Items listed in a dataset
(** One packet on the wire. *)
Lemma says_send_out k log dest p ttl :
  (sp_id p = id → heard st' log p) →
  triple (speaking k log) (λ _, True) (send_out dest p ttl).
Proof.
  intros Hp rt [Hc Hs Ho Hw Ht]. unfold send_out.
  destruct (chan_send_open (dest, p, ttl) (outgoing rt) Ho) as (_ & Ho' & Hq').
  destruct (chan_send _ _) as [o sent]. simpl in *. split; [|done]. split; simpl; try done.
  rewrite Hq'. apply Forall_app. split; [done|]. by constructor.
Qed.

Lemma says_on_core_other {E A} k log core (m : M SessionCore E A) :
  core ≠ l → triple (speaking k log) (λ _, True) (on_core core m).
Proof.
  intros Hne rt [Hc Hs Ho Hw Ht]. split; [|done]. unfold on_core.
  destruct (cores rt !! core) as [c|]; [|done]. destruct (m c) as [c' r].
  split; simpl; try done. by rewrite lookup_insert_ne.
Qed.

Lemma says_handshake {E} k log id' addrs m :
  id_wf id' → length (raw_bytes m) ≤ noise_max →
  match m with Encrypted _ => False | _ => True end →
  triple (speaking k log) (λ _, True) (handshake_tick (E := E) id' addrs m).
Proof.
  intros Hid Hlen Hm.
  apply (triple_bind _ (λ d, serialize m = Some d)).
  { apply triple_lift. intros d. by destruct (serialize m); intros; simplify_eq/=. }
  intros d Hd. apply (triple_bind _ (λ _, True)); [|by intros; apply triple_ret].
  induction addrs as [|a addrs IH]; simpl; [by apply triple_ret|].
  apply (triple_bind _ (λ _, True)); [|done]. apply triple_log_err, says_send_out. intros _.
  left. eapply handshake_inauthentic; [|exact Hm|exact Hd]. pose proof noise_max_N.
  assert (∀ b, length b ≤ noise_max → bytes_wf b) as Hb by (unfold bytes_wf, u64_modulus; lia).
  destruct m as [|[b]|[b]|b]; [exact I|exact (Hb b Hlen)..].
Qed.

(** A keepalive of another session. *)
Lemma says_keepalive_other {E} k log id' addr core :
  core ≠ l → id' ≠ id → triple (speaking k log) (λ _, True) (keepalive_tick (E := E) id' addr core).
Proof.
  intros Hcore Hid. apply (triple_bind _ (λ _, True)).
  - eapply triple_weaken; [by intros r _|]. apply (triple_attempt _ (λ _, True)).
    apply (triple_bind _ (λ _, True)); [by apply triple_lift|]. intros plain _.
    apply (triple_bind _ (λ _, True)); [by apply says_on_core_other|]. intros e _.
    apply (triple_bind _ (λ _, True)); [by apply triple_lift|]. intros. by apply says_send_out.
  - intros [|] _; [|by apply triple_ret].
    apply (triple_bind _ (λ _, True)); [by apply says_on_core_other|]. intros. by apply triple_ret.
Qed.

(** One more message of the log. *)
Lemma speaking_sent k log s p c rt m :
  s_core s = l → cores rt !! l = Some c → speaking (k + 1) log rt →
  packet_carries st' (next_nonce (transport c)) m p →
  speaking k (log ++ [(next_nonce (transport c), m)]) (sent_packet s p c rt).
Proof.
  intros Hl Hc [(c0 & Hc0 & Hst & Hn & Hlog) Hs Ho Hw Ht] Hp. simplify_eq.
  destruct (chan_send_open (s_remote_addr s, p, 64%N) (outgoing rt) Ho) as (_ & Ho' & Hq').
  unfold sent_packet. split; simpl; try done.
  - rewrite Hl, lookup_insert_eq. eexists. split; [done|]. simpl. split_and!; [done|lia|].
    apply Forall_app. split; [eapply Forall_impl; [exact Hlog|]; simpl; lia|].
    constructor; [simpl; lia|constructor].
  - apply StronglySorted_snoc. split; [done|]. rewrite Forall_forall in Hlog.
    intros y Hy. by apply Hlog.
  - rewrite Hq'. apply Forall_app. split.
    + eapply Forall_impl; [exact Hw|]. simpl. intros x Hx Hid. by apply heard_app, Hx.
    + constructor; [|constructor]. intros _. right. eexists _, _. split; [|exact Hp].
      apply elem_of_app. right. by left.
Qed.

Lemma speaking_keepalive k log id' addr rt :
  speaking (k + 1) log rt →
  ∃ new, payloads new = [] ∧ speaking k (log ++ new) (keepalive_tick (E := Error) id' addr l rt).1.
Proof using All.
  intros Hsp. destruct (sp_core _ _ _ Hsp) as (c & Hc & Hst & Hn & _).
  pose proof sealed as Hseal. rewrite <- Hst in Hseal.
  destruct (keepalive_tick_eq id' addr l c rt st' Hc Hseal) as (p & Hp & _ & _ & ->); [lia|].
  eexists [_]. split; [|by apply (speaking_sent k log _ p c rt Keepalive)]. done.
Qed.

Lemma speaking_run_task k log h rt :
  speaking (k + 1) log rt →
  ∃ new, payloads new = [] ∧ speaking k (log ++ new) (run_task h rt).1.
Proof using All.
  intros Hsp. assert (speaking k log rt) as Hsp0 by (eapply speaking_weaken; [|exact Hsp]; lia).
  unfold run_task. destruct (tasks rt !! h) as [t|] eqn:Hh;
    [|exists []; by rewrite app_nil_r].
  destruct (sp_tasks _ _ _ Hsp) as [Hown Hwf]. specialize (Hwf _ _ Hh). simpl in Hwf.
  assert (∃ new, payloads new = [] ∧ speaking k (log ++ new) (task_tick t rt).1) as (new & Hnew & Hrt).
  { assert (∀ m : M Runtime Error bool, triple (speaking k log) (λ _, True) m →
      ∃ new, payloads new = [] ∧ speaking k (log ++ new) (m rt).1) as Hquiet.
    { intros m Hm. exists []. rewrite app_nil_r. split; [done|]. by apply Hm. }
    pose proof noise_max_N as Hmax.
    destruct t as [id' a|id' a i|id' a r|id' a core|core]; simpl in *.
    - apply Hquiet, says_handshake; [done|simpl; lia|done].
    - apply Hquiet, says_handshake; [by apply Hwf|by destruct i, Hwf|done].
    - apply Hquiet, says_handshake; [by apply Hwf|by destruct r, Hwf|done].
    - destruct (decide (core = l)) as [->|Hne]; [by apply speaking_keepalive|].
      apply Hquiet, says_keepalive_other; [done|]. intros Hid. by apply Hne, (Hown h id' a).
    - exists []. rewrite app_nil_r. split; [done|]. by apply speaking_heartbeat_tick. }
  exists new. split; [done|]. destruct (task_tick t rt) as [rt' [[]| | | |]]; simpl in *;
    [done|by apply (speaking_abort (E := Error))..].
Qed.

[Task]
Exactly as written, copy the lines from the one containing "apply Hquiet, says_keepalive_other;" to the end of the entries, both ends included.

[Answer to this task]
      apply Hquiet, says_keepalive_other; [done|]. intros Hid. by apply Hne, (Hown h id' a).
    - exists []. rewrite app_nil_r. split; [done|]. by apply speaking_heartbeat_tick. }
  exists new. split; [done|]. destruct (task_tick t rt) as [rt' [[]| | | |]]; simpl in *;
    [done|by apply (speaking_abort (E := Error))..].
Qed.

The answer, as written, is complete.